If Doc Rivers were the kind of coach who made excuses, he could have had a field day with Thursday night's loss, the Celtics' third in four games, a 92-86 setback at the hands of the hated Lakers. His team was shorthanded, distracted and overwhelmed by a horde of purple and gold-clad big men.
He had every reason to chalk this loss up to external factors beyond his control.
But that wasn't his game. After this loss, the Celtics' coach looked in the mirror and determined that his team wasn't prepared to earn a statement win.
The Celtics were without all three of their backup centers, and their ranks only thinned out more when Nate Robinson left in the second quarter with a knee injury. They were essentially down to seven guys, and of the seven, four of them were in serious foul trouble with four whistles or more.
But Rivers said his team had no external factors to blame.
"Mentally, we were not a very tough team tonight," the coach said. "Usually we are. I didn't think we fought hard enough through adversity, and we're great at that usually. It was one of those nights, I thought, that we didn't do a very good job. We obviously did have a lot of adversity, with the injury to Nate, and the foul trouble, and the lack of bodies. But you knew that that could happen before the game, and I don't think we handled it very well."
The Celtics had a commanding lead early in the game — not only did Ray Allen make history by overtaking Reggie Miller's 3-point record in the first quarter, but he finished the period with a game-high 12 points. The Celtics went up 27-20. They quickly widened that lead from seven to 15, threatening to make it a runaway and a 2-0 season sweep of their archrivals.
But the Lakers went on a run — several of them, actually. They had a 10-0 tear late in the second quarter, and then two more bursts of 10-0 and 8-0 shortly after halftime. In a game where momentum means everything, the Celtics had nothing.
"I just think we didn't move the ball the same," Paul Pierce said of the second half. "We didn't move it like we did in the first half. I thought the ball kind of stuck there in the second half. That's what happens. That third quarter really hurt us. We just didn't play with the same urgency."
The obvious explanation for the seismic second-half shift was the play of Kobe Bryant, who took only three shots in the first half and had three points at the break. He then shot 8-of-14 after halftime, finishing with a game-high 23 and burying the Celtics in crunch time.
Meanwhile, on the other end, he was holding Rajon Rondo to 5-of-14.
"Kobe didn't win the game with his offense," Rivers said. "Kobe won the game tonight with his defense. I thought defensively, he was absolutely phenomenal. He was everywhere. He was trapping, he was helping off of Rondo all night, trapping in the post, blocking shots. He just had a great floor game. It was more than just his scoring."

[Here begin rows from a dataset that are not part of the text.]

(** ** Cancelling again *)

Lemma cancelOrder_success_inv e u id s s1 code o1 :
  cancelOrder e u id s = (s1, Success code o1) →
  ∃ order, orders s !! id = Some order
    ∧ canCancel (o_status order) = true
    ∧ code = 200
    ∧ orders s1 !! id = Some o1
    ∧ o_status o1 = cancelled
    ∧ products s1 = restoreInventory (o_items order) (products s)
    ∧ carts s1 = carts s
    ∧ (o_user order = u_id u ∨ u_role u = admin)
    ∧ o_user o1 = o_user order
    ∧ o_items o1 = o_items order.
Proof.
  unfold cancelOrder. intros Hrun.
  destruct (orders s !! id) as [order |] eqn:Hfind; [| discriminate].
  destruct (bool_decide (o_user order ≠ u_id u) && bool_decide (u_role u ≠ admin))
    eqn:Hauth; [discriminate |].
  destruct (canCancel (o_status order)) eqn:Hcan; [| discriminate].
  simpl in Hrun. inversion Hrun. subst. exists order.
  repeat split; try done.
  - simpl. apply list_lookup_insert_eq. by eapply lookup_lt_Some.
  - by rewrite pre_save_order_status.
  - apply andb_false_iff in Hauth as [H | H]; apply bool_decide_eq_false in H.
    + left. by destruct (decide (o_user order = u_id u)).
    + right. by destruct (decide (u_role u = admin)).
  - match goal with
    | |- o_user (pre_save_order ?e' ?n ?l ?o) = _ =>
        by destruct (pre_save_order_frame e' n l o) as (-> & _)
    end.
  - by rewrite pre_save_order_items.
Qed.

(** X8: right after a successful cancellation, a further cancellation of
    the same order on the store it left, by any caller at any time, is
    refused and leaves that store as it is; for the owner and for an
    administrator the refusal is the 400 of an order that cannot be
    cancelled. *)
Theorem cancelOrder_once e u id s s1 code o1 e' u' :
  cancelOrder e u id s = (s1, Success code o1) →
  ∃ code' err, cancelOrder e' u' id s1 = (s1, Failure code' err)
    ∧ (o_user o1 = u_id u' ∨ u_role u' = admin →
       code' = 400 ∧ err = CannotCancel).
Proof.
  intros Hrun.
  destruct (cancelOrder_success_inv _ _ _ _ _ _ _ Hrun)
    as (order & _ & _ & _ & Hfind & Hst & _).
  unfold cancelOrder. rewrite Hfind.
  destruct (bool_decide (o_user o1 ≠ u_id u') && bool_decide (u_role u' ≠ admin))
    eqn:Hauth.
  - eexists _, _. split; [reflexivity |]. intros Hok.
    apply andb_true_iff in Hauth as [H1 H2].
    apply bool_decide_eq_true in H1. apply bool_decide_eq_true in H2.
    by destruct Hok.
  - rewrite Hst. simpl. eexists _, _. split; [reflexivity | done].
Qed.

Lemma cancelOrder_once_witness :
  ∃ s1, fst (cancelOrder (atTime 900) alice 0%nat (storeWith pendingOrder)) = s1
    ∧ cancelOrder (atTime 950) root 0%nat s1 = (s1, Failure 400 CannotCancel).
Proof.
  destruct (cancelOrder (atTime 900) alice 0%nat (storeWith pendingOrder))
    as [s1 r] eqn:Hrun.
  destruct r as [code o1 | code err];
    [| vm_compute in Hrun; inversion Hrun].
  destruct (cancelOrder_once _ _ _ _ _ _ _ (atTime 950) root Hrun)
    as (code' & err & Hagain & Hkind).
  destruct (Hkind (or_intror eq_refl)) as [-> ->].
  exists s1. split; [reflexivity | exact Hagain].
Defined.

(** X29: a cancellation can be repeated once the status is set back.  When
    a status update sets a cancelled order to pending or confirmed again,
    the same caller's next cancellation succeeds, and every tracked product
    then holds what it held before the first cancellation plus twice the
    quantity the order's lines ask of it. *)
Theorem cancelOrder_twice e e' e'' u id req s s1 code o1 :
  cancelOrder e u id s = (s1, Success code o1) →
  su_valid req = true →
  su_status req = pending ∨ su_status req = confirmed →
  ∃ s2 o2 s3 o3,
    updateOrderStatus e' id req s1 = (s2, Success 200 o2)
    ∧ cancelOrder e'' u id s2 = (s3, Success 200 o3)
    ∧ ∀ productId,
        products s3 !! productId
        = restocked (2 * orderedQuantity productId (o_items o1))
          <$> products s !! productId.
Proof.
  intros Hrun Hvalid Hopen.
  destruct (cancelOrder_success_inv _ _ _ _ _ _ _ Hrun)
    as (order & _ & _ & _ & Hfind1 & _ & Hstock1 & _ & Hauth & Huser & Hitems).
  destruct (updateOrderStatus_result e' id req s1 o1 Hvalid Hfind1)
    as (s2 & o2 & Hupdate & Hfind2 & Hstock2 & _ & Hst2 & _).
  pose proof (updateOrderStatus_rewrites e' id req s1) as Hrw.
  rewrite Hupdate in Hrw. simpl in Hrw.
  destruct (rewrites_lookup _ _ id o1 Hrw Hfind1) as (o2' & Hfind2' & Hev).
  rewrite Hfind2 in Hfind2'. injection Hfind2' as <-.
  destruct Hev as (Huser2 & Hitems2 & _).
  destruct (cancelOrder_success e'' u id s2 o2 Hfind2) as (o3 & Hcancel & _).
  { by rewrite Huser2, Huser. }
  { apply canCancel_spec. by rewrite Hst2. }
  eexists s2, o2, _, o3. split; [done |]. split; [exact Hcancel |].
  intros productId. simpl.
  rewrite restoreInventory_lookup, Hstock2, Hstock1, restoreInventory_lookup.
  rewrite Hitems2, Hitems.
  destruct (products s !! productId) as [p |]; simpl; [| done].
  rewrite restocked_restocked. do 2 f_equal. lia.
Qed.

(** An order of two units of productA, with three in stock: cancelled, set
    back to pending and cancelled again, it leaves seven in stock. *)
Lemma cancelOrder_twice_witness :
  ∃ s2 o2 s3 o3,
    updateOrderStatus (atTime 950) 0%nat
      (mkStatusUpdate true pending None None None)
      (fst (cancelOrder (atTime 900) alice 0%nat (storeWith pendingOrder)))
    = (s2, Success 200 o2)
    ∧ cancelOrder (atTime 990) alice 0%nat s2 = (s3, Success 200 o3)
    ∧ (p_quantity <$> products (storeWith pendingOrder) !! 1%N) = Some 3
    ∧ (p_quantity <$> products s3 !! 1%N) = Some 7.
Proof.
  destruct (cancelOrder (atTime 900) alice 0%nat (storeWith pendingOrder))
    as [s1 r] eqn:Hrun.
  destruct r as [code o1 | code err];
    [| vm_compute in Hrun; inversion Hrun].
  destruct (cancelOrder_twice (atTime 900) (atTime 950) (atTime 990) alice 0%nat
              (mkStatusUpdate true pending None None None)
              (storeWith pendingOrder) s1 code o1 Hrun eq_refl
              (or_introl eq_refl))
    as (s2 & o2 & s3 & o3 & Hupdate & Hcancel & Hstock).
  exists s2, o2, s3, o3. split; [exact Hupdate |]. split; [exact Hcancel |].
  split; [reflexivity |]. rewrite (Hstock 1%N).
  vm_compute in Hrun. injection Hrun as _ _ <-. reflexivity.
Defined.

(** ** Status updates, payment confirmation and the webhook *)

(** X10: an administrator's status update is not guarded by the current
    status: for an existing order and a request that passes validation it
    succeeds from any status to any status, and it changes no product and
    no cart; setting an order to cancelled this way puts no stock back. *)
Theorem updateOrderStatus_unguarded e id req s order :
  su_valid req = true →
  orders s !! id = Some order →
  ∃ s' o', updateOrderStatus e id req s = (s', Success 200 o')
    ∧ orders s' !! id = Some o'
    ∧ o_status o' = su_status req
    ∧ products s' = products s ∧ carts s' = carts s.
Proof.
  intros Hvalid Hfind.
  destruct (updateOrderStatus_result e id req s order Hvalid Hfind)
    as (s' & o' & Hrun & Hlook & Hps & Hcs & Hst & _).
  by exists s', o'.
Qed.

Lemma updateOrderStatus_unguarded_witness :
  ∃ s' o', updateOrderStatus (atTime 900) 0%nat
             (mkStatusUpdate true cancelled None None None)
             (storeWith deliveredOrder) = (s', Success 200 o')
    ∧ o_status o' = cancelled
    ∧ products s' = products (storeWith deliveredOrder).
Proof.
  destruct (updateOrderStatus_unguarded (atTime 900) 0%nat
              (mkStatusUpdate true cancelled None None None)
              (storeWith deliveredOrder) deliveredOrder eq_refl eq_refl)
    as (s' & o' & Hrun & _ & Hst & Hps & _).
  by exists s', o'.
Defined.

(** X11: the webhook changes nothing unless the event is a signed
    [payment_intent.succeeded]; such an event changes no product, no cart
    and no order other than the one its metadata names, and it adds none. *)
Theorem stripeWebhook_scope e signed ev s :
  (signed = false ∨ (∀ paymentIntent, ev ≠ payment_intent_succeeded paymentIntent) →
   fst (stripeWebhook e signed ev s) = s)
  ∧ products (fst (stripeWebhook e signed ev s)) = products s
  ∧ carts (fst (stripeWebhook e signed ev s)) = carts s
  ∧ length (orders (fst (stripeWebhook e signed ev s))) = length (orders s)
  ∧ (∀ paymentIntent id,
       ev = payment_intent_succeeded paymentIntent →
       id ≠ intent_orderId paymentIntent →
       orders (fst (stripeWebhook e signed ev s)) !! id = orders s !! id).
Proof.
  unfold stripeWebhook, handlePaymentSuccess, handlePaymentFailure.
  destruct signed; simpl; [| by repeat split].
  destruct ev as [paymentIntent | other | |]; simpl;
    try (by repeat split).
  destruct (orders s !! intent_orderId paymentIntent) as [order |] eqn:Hfind.
  - split; [intros [? | Hne]; [done | by destruct (Hne paymentIntent)] |].
    split; [done |]. split; [done |]. simpl.
    split; [by rewrite length_insert |].
    intros paymentIntent' id [= <-] Hne. by apply list_lookup_insert_ne.
  - repeat split; done.
Qed.
(** * metanoia: the metadata registry and the schema compiler

    A shallow embedding of [SchemaBuilder] (the registry that the decorators
    fill and [build], which compiles it to a GraphQL schema configuration) and
    of [getInheritanceTree] (src/util/tree.ts).

    Conventions of the embedding:
    - a JavaScript object used as a string-keyed map is an association list
      in insertion order ([Hash]); assigning an existing key keeps its place;
    - the builder's mutable state is threaded through a state-and-exception
      monad [M]; a throw keeps the state reached so far;
    - functions supplied by the caller (resolvers, hooks) are opaque tokens;
      a thunk returning a class is represented by the class it returns;
    - the objects that the GraphQL library constructs are represented by the
      configuration handed to their constructors, which are taken as total:
      what the library itself asserts about its arguments, and the walk over
      the reachable types that [new GraphQLSchema] makes, are outside the
      embedding; a lazy [fields] or [interfaces] thunk is kept as the closure
      data it captures and forced by a separate function, the way the engine
      forces it once the tables of [build] are complete;
    - references between materialised types are by name;
    - a lookup [h[k]] sees the own keys of [h] only, not what
      [Object.prototype] would add. *)

From Stdlib Require Import String Ascii List Bool Arith ZArith Permutation.
Import ListNotations.
Open Scope string_scope.
Open Scope list_scope.
Open Scope nat_scope.

Set Warnings "-register-all".

(** ** Errors and results *)

(** [throw new Error(msg)], and the [TypeError] the runtime raises itself. *)
Inductive JSError : Type :=
| Error (message : string)
| TypeError (message : string).
(** * WritePRD: requirement / PRD reconciliation (metagpt/actions/write_prd.py)

    A shallow embedding of [WritePRD] and of the collaborators it calls.
    The action is a sequence of awaited calls that read and write process-wide
    state ([CONFIG], the git repository's file repositories) and talk to
    external services (the LLM, the mermaid renderer, the PDF exporter).  It is
    modelled in a state / exception / event-log monad: a computation takes a
    [World], and returns a result or a raised exception, the world as it is
    at that point (Python keeps every mutation made before a raise), and the
    list of external interactions it performed, oldest first.

    What is not in the sources is a parameter of the model ([Env]): the
    constants of metagpt.const, the LLM calls of [Action], the serialisers, the
    renderer and the exporter.  The file repositories are finite maps whose
    operations do not fail; they hold what the action's own repository calls
    read and write, while what the renderer and the exporter write is known
    by their calls in the log only.  [run] is called as the role calls it, with no
    extra positional or keyword arguments, so that the prompt format is the
    default one everywhere. *)

From stdpp Require Import base option list strings gmap.
From Stdlib Require Import Ascii ZArith.

(** ** Python values used by the action *)

(** Exceptions the modelled code can raise. *)
Inductive Exn : Type :=
  | AttributeError   (* attribute access on None *)
  | TypeError        (* Path(None), rename_root(None) *)
  | ValueError       (* unknown prompt format, with_suffix on an empty name *)
  | KeyError
  | OSError          (* file system failures *)
  | LLMError         (* the LLM call itself failed *)
  | ParseError       (* the LLM answer could not be parsed into the schema *)
  | RenderError.     (* mermaid rendering / export failed *)

Inductive Res (A : Type) : Type :=
  | Ok (a : A)
  | Raise (e : Exn).
Arguments Ok {A} a.
Arguments Raise {A} e.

The Celtics aren't going to sit around and mope about injuries. Not here, not now. In a first-place deadlock atop the Eastern Conference at 38-14, the C's can't afford to waste time feeling sorry for themselves.
Even in a game where Shaquille O'Neal, Jermaine O'Neal and Semih Erden all sat out, leaving the C's defenseless against the Lakers' onslaught of size and strength, the Celtics refuse to complain about their misfortune.
"I don't worry about it," Rivers said. "They weren't here. What am I supposed to do? They're not here. The fact that Shaq and J.O. are gone, it didn't matter to us tonight. We had who we had. Whether it would have made a difference or not, I don't know the answer. But we had enough bodies to rebound tonight. We just didn't do it the way we wanted."
On a night where Ray Allen made history and a national TV audience tuned in to see the game's greatest rivalry, the Celtics came up short. But they blame only themselves, which will only push them harder going forward.